▸ DIRECTIONS: Transcribe the rest of the listing below, starting with the line that contains "as [|Hge]; [done|]." and ending with the last line, exactly as written.

■ ■ ■ ■

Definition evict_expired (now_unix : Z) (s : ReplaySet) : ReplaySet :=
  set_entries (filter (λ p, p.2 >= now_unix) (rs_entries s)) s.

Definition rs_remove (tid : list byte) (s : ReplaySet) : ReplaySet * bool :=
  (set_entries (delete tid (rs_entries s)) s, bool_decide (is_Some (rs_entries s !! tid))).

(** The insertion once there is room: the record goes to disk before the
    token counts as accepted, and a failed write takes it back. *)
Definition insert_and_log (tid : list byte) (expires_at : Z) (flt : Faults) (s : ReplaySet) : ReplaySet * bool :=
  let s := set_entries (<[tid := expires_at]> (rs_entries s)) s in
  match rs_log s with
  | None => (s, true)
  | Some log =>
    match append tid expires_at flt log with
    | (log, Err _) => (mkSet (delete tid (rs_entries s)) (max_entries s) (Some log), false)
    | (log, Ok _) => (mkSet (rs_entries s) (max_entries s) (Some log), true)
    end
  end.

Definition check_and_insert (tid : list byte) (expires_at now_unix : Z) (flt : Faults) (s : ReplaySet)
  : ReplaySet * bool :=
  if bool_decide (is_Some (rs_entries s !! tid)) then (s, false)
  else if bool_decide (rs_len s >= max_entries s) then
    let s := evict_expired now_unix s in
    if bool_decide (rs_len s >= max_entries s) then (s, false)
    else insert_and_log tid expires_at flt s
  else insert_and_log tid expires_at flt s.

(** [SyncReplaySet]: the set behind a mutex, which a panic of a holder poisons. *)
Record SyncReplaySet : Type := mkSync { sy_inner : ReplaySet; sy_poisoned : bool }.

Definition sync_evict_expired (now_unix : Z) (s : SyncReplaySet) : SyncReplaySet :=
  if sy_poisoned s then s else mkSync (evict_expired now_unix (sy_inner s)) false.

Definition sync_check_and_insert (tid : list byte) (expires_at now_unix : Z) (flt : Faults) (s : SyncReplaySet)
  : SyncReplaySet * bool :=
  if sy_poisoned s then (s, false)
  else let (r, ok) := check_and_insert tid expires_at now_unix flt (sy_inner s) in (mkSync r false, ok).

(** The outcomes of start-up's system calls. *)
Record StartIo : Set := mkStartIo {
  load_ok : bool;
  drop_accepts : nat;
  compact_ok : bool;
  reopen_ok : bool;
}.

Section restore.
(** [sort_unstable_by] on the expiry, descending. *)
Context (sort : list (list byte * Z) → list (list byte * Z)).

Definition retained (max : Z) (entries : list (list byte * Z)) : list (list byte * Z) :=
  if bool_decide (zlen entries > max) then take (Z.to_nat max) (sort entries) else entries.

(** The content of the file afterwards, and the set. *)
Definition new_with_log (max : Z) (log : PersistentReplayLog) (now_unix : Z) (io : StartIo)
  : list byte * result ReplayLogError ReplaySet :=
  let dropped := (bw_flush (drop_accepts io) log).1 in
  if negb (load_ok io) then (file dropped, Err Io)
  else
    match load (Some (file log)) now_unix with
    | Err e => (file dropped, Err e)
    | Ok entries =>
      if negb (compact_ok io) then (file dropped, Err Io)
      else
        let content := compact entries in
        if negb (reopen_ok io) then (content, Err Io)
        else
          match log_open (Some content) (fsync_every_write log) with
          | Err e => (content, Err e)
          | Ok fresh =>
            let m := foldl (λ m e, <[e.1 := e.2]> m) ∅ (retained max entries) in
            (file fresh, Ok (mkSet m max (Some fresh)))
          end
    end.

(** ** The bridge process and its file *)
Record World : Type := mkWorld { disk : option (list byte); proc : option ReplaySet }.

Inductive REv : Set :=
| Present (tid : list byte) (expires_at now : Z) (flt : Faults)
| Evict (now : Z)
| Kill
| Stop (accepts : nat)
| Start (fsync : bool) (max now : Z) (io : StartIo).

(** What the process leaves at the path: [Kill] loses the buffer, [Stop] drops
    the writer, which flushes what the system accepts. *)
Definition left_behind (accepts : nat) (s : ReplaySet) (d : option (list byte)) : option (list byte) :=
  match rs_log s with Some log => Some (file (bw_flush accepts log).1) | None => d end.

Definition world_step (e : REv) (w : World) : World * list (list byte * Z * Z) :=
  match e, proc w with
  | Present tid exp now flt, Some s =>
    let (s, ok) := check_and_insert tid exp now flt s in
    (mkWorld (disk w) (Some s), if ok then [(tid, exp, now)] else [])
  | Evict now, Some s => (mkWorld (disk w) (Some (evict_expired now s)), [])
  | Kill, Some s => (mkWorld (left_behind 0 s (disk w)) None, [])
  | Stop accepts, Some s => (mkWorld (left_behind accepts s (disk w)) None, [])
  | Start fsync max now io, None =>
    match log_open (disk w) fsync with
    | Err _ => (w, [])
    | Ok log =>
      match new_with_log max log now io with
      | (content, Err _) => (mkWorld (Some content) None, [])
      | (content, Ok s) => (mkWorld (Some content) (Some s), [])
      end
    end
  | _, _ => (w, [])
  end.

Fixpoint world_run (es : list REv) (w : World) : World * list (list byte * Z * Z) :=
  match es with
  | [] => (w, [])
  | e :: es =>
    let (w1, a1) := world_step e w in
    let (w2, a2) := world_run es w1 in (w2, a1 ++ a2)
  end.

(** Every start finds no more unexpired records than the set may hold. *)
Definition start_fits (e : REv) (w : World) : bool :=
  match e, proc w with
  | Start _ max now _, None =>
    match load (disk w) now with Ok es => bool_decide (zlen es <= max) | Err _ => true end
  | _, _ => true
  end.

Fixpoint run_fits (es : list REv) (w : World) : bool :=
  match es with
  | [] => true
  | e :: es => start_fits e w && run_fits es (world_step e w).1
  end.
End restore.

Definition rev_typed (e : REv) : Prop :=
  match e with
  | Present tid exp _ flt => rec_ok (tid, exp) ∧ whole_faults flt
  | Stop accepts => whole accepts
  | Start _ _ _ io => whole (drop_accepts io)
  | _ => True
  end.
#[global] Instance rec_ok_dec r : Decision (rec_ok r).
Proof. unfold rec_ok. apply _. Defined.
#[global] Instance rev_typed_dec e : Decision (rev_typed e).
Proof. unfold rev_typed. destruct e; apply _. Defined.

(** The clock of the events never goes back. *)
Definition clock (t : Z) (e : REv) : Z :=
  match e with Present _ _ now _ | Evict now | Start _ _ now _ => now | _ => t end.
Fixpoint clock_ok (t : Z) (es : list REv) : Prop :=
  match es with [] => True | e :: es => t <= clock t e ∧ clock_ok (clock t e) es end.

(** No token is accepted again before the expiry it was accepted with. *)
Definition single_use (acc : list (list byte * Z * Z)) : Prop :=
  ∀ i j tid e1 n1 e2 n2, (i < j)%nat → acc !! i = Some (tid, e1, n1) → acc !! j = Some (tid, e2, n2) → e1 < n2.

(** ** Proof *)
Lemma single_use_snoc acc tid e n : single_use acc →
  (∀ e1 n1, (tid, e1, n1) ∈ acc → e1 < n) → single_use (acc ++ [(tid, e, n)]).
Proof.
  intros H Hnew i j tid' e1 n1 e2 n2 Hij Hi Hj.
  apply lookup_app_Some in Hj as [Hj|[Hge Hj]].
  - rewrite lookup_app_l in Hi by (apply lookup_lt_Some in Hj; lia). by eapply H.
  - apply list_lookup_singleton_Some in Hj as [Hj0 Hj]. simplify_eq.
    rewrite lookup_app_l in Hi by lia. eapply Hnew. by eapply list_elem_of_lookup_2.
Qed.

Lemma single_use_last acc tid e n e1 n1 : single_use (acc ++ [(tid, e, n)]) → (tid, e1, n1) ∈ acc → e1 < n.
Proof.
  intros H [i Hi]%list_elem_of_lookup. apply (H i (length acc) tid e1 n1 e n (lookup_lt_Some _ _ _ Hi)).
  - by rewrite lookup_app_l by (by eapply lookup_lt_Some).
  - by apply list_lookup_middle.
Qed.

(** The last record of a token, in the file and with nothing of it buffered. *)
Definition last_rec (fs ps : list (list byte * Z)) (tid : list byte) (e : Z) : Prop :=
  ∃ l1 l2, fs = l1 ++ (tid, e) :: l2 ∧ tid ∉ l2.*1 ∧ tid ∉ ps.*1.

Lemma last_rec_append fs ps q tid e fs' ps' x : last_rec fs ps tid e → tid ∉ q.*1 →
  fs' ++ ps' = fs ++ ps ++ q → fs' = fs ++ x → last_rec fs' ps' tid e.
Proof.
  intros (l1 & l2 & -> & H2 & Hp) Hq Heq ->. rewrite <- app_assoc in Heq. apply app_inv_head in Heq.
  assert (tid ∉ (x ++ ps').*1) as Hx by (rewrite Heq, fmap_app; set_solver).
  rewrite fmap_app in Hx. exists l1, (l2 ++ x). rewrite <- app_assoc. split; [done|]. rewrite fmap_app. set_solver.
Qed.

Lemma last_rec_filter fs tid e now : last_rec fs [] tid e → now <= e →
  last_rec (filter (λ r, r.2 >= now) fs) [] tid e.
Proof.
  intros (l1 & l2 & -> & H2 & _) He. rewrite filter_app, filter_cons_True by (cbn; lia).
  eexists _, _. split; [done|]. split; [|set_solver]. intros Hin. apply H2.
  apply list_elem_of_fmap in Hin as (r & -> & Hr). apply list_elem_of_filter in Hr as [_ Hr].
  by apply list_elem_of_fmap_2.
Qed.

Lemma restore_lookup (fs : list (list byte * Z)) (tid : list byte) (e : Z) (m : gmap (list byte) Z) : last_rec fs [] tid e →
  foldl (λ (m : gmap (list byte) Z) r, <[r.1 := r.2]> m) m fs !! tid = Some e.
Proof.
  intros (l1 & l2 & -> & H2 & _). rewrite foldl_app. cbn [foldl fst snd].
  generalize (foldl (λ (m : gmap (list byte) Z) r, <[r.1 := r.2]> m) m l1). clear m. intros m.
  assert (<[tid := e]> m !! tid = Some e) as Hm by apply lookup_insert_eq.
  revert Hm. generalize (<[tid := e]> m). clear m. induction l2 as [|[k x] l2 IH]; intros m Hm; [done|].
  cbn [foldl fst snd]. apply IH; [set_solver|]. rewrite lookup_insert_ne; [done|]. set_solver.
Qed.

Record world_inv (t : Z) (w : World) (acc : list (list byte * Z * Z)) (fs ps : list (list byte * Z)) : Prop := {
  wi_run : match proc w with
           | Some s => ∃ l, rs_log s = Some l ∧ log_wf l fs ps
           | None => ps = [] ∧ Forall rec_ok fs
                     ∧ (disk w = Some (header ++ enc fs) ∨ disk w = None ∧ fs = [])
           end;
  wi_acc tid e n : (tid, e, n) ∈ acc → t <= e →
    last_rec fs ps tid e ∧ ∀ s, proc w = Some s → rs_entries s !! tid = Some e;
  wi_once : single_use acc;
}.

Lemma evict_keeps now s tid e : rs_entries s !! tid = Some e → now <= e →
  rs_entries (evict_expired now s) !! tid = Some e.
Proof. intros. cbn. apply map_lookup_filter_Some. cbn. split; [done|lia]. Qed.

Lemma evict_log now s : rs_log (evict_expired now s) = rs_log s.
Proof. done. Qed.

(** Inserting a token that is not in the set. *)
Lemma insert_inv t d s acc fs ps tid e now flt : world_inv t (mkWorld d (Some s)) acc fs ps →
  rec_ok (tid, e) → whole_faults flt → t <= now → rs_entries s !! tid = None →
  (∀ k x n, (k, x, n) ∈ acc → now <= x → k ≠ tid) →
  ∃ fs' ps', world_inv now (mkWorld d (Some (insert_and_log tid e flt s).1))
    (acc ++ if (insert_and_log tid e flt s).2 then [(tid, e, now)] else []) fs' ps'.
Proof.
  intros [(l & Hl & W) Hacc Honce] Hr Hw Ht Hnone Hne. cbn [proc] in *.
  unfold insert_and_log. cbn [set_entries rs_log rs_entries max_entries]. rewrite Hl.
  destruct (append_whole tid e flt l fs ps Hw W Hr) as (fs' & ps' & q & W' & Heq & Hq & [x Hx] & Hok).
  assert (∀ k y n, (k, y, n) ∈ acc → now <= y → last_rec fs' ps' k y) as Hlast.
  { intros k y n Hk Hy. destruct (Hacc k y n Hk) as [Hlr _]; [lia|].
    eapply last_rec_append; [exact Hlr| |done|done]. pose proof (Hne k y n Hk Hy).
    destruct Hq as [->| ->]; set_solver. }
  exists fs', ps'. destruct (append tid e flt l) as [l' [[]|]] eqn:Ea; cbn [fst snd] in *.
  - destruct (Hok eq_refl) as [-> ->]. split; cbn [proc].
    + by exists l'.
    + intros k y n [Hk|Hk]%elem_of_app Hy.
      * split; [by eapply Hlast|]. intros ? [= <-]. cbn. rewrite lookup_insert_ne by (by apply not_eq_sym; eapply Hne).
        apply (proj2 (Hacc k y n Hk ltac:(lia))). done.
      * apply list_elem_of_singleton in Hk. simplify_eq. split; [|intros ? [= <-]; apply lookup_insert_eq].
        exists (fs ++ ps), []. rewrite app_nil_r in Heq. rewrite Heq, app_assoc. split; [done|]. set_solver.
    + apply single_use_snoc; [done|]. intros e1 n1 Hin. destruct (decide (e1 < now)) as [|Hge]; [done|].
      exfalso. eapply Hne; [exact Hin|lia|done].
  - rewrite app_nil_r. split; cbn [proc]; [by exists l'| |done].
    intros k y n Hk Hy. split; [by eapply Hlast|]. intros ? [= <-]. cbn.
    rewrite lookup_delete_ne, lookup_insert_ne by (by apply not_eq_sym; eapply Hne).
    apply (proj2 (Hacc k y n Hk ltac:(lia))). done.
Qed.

■ ■ ■ ■

▸ RESPONSE TO THIS EXERCISE:
    + apply single_use_snoc; [done|]. intros e1 n1 Hin. destruct (decide (e1 < now)) as [|Hge]; [done|].
      exfalso. eapply Hne; [exact Hin|lia|done].
  - rewrite app_nil_r. split; cbn [proc]; [by exists l'| |done].
    intros k y n Hk Hy. split; [by eapply Hlast|]. intros ? [= <-]. cbn.
    rewrite lookup_delete_ne, lookup_insert_ne by (by apply not_eq_sym; eapply Hne).
    apply (proj2 (Hacc k y n Hk ltac:(lia))). done.
Qed.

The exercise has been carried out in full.